● **TASK DIRECTIONS**
In the entries that follow, find the line containing "[forward_expression_eos]."; from there, copy every line exactly through the line containing "given so that".

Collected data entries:
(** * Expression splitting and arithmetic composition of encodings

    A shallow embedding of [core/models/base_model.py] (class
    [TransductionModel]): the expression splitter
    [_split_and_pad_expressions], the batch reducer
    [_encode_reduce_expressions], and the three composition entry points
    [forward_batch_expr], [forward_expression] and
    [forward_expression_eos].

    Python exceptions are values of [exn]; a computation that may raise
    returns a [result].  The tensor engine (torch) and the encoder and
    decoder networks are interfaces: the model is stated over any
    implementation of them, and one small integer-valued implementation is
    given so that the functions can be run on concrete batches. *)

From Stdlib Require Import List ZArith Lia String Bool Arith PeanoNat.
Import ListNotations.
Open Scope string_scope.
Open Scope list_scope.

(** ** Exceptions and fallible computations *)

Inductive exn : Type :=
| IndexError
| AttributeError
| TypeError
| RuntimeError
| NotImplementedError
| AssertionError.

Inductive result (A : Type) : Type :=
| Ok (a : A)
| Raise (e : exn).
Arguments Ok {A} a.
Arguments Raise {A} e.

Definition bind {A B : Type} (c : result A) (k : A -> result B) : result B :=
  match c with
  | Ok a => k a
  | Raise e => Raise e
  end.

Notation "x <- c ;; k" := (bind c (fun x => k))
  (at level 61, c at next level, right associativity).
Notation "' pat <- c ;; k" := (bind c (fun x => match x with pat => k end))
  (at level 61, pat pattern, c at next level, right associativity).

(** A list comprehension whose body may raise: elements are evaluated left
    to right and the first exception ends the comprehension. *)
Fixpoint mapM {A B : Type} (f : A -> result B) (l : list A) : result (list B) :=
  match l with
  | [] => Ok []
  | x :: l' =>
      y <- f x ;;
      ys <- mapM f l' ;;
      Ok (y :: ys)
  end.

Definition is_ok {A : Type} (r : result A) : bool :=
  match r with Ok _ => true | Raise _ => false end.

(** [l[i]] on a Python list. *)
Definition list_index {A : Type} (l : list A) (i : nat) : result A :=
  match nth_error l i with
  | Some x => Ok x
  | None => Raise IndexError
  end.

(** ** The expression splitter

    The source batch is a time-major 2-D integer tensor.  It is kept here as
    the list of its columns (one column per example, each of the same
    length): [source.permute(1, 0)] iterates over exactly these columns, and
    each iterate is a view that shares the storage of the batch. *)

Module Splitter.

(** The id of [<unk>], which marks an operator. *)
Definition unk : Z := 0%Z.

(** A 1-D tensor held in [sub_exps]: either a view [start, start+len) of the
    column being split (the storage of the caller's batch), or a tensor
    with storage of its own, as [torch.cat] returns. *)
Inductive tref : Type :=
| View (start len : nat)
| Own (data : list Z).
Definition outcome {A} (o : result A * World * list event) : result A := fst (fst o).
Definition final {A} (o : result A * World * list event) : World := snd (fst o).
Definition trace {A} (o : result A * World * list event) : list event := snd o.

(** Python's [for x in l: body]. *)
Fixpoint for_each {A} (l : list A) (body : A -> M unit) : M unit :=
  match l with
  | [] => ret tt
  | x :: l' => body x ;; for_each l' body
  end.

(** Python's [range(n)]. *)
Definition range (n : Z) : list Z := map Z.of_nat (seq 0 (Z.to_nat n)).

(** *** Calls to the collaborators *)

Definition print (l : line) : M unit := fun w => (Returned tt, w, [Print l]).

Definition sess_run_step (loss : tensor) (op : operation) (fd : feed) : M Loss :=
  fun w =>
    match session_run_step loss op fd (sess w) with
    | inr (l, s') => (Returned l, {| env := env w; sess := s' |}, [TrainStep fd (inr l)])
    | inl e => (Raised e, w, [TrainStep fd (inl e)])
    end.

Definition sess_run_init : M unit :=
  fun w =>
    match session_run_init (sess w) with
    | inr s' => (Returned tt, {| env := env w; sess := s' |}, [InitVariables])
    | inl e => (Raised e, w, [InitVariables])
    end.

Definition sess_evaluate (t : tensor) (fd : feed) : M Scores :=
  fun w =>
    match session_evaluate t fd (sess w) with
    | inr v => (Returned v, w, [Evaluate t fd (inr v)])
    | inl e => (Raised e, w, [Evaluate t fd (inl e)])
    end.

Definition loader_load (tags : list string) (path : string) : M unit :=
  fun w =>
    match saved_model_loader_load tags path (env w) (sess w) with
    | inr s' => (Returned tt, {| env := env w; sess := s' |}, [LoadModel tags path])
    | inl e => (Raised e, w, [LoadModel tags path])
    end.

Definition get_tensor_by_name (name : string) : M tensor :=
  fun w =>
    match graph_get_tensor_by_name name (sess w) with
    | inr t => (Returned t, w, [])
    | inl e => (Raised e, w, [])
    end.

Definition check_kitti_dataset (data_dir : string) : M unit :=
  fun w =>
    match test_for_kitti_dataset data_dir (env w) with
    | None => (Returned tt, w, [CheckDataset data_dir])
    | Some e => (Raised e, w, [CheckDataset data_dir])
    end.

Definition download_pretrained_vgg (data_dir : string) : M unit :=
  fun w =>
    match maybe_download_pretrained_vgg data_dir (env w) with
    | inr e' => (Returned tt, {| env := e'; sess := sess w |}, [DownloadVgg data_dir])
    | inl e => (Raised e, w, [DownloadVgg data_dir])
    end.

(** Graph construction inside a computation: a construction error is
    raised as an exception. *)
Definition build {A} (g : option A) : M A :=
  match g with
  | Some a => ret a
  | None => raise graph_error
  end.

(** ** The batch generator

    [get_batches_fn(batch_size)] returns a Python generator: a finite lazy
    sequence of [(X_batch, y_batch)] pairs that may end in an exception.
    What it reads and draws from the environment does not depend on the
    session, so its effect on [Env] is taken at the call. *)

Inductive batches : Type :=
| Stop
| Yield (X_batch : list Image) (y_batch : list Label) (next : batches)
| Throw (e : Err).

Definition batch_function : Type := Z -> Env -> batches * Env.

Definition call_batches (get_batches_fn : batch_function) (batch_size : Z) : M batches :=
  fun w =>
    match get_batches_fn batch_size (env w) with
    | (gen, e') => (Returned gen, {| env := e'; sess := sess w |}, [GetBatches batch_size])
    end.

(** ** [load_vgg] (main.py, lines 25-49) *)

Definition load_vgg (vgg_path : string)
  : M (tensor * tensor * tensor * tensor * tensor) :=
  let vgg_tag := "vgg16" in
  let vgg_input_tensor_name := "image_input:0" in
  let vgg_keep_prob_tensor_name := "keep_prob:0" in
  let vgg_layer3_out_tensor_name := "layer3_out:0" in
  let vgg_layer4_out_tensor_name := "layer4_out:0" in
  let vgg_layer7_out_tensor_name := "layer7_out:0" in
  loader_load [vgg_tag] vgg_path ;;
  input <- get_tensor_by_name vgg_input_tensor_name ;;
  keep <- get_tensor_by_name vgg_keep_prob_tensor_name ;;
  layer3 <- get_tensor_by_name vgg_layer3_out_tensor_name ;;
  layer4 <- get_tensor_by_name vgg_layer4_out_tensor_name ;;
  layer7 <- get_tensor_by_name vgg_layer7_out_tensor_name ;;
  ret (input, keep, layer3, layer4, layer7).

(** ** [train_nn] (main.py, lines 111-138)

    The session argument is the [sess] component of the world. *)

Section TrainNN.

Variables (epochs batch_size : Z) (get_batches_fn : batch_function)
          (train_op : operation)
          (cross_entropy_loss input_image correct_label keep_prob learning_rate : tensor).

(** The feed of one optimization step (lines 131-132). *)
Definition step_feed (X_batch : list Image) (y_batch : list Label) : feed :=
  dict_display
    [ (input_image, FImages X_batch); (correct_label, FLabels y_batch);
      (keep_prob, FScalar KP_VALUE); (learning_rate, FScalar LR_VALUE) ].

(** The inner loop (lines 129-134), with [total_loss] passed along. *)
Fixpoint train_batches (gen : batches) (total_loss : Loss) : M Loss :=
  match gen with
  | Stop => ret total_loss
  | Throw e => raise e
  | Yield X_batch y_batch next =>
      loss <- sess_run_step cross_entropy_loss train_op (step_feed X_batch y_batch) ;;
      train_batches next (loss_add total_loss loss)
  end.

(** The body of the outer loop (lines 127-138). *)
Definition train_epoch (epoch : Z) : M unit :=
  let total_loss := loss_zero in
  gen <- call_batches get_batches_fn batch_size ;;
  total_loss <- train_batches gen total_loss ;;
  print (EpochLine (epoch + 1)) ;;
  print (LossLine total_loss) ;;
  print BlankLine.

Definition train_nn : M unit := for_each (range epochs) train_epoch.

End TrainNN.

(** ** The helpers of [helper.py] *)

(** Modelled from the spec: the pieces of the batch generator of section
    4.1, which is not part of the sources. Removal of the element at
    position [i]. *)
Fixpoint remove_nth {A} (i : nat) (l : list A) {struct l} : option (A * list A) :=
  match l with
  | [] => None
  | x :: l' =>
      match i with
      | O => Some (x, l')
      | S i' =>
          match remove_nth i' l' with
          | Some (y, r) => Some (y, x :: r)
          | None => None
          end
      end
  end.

● **SOLUTION**
    [forward_expression_eos].

    Python exceptions are values of [exn]; a computation that may raise
    returns a [result].  The tensor engine (torch) and the encoder and
    decoder networks are interfaces: the model is stated over any
    implementation of them, and one small integer-valued implementation is
    given so that the functions can be run on concrete batches. *)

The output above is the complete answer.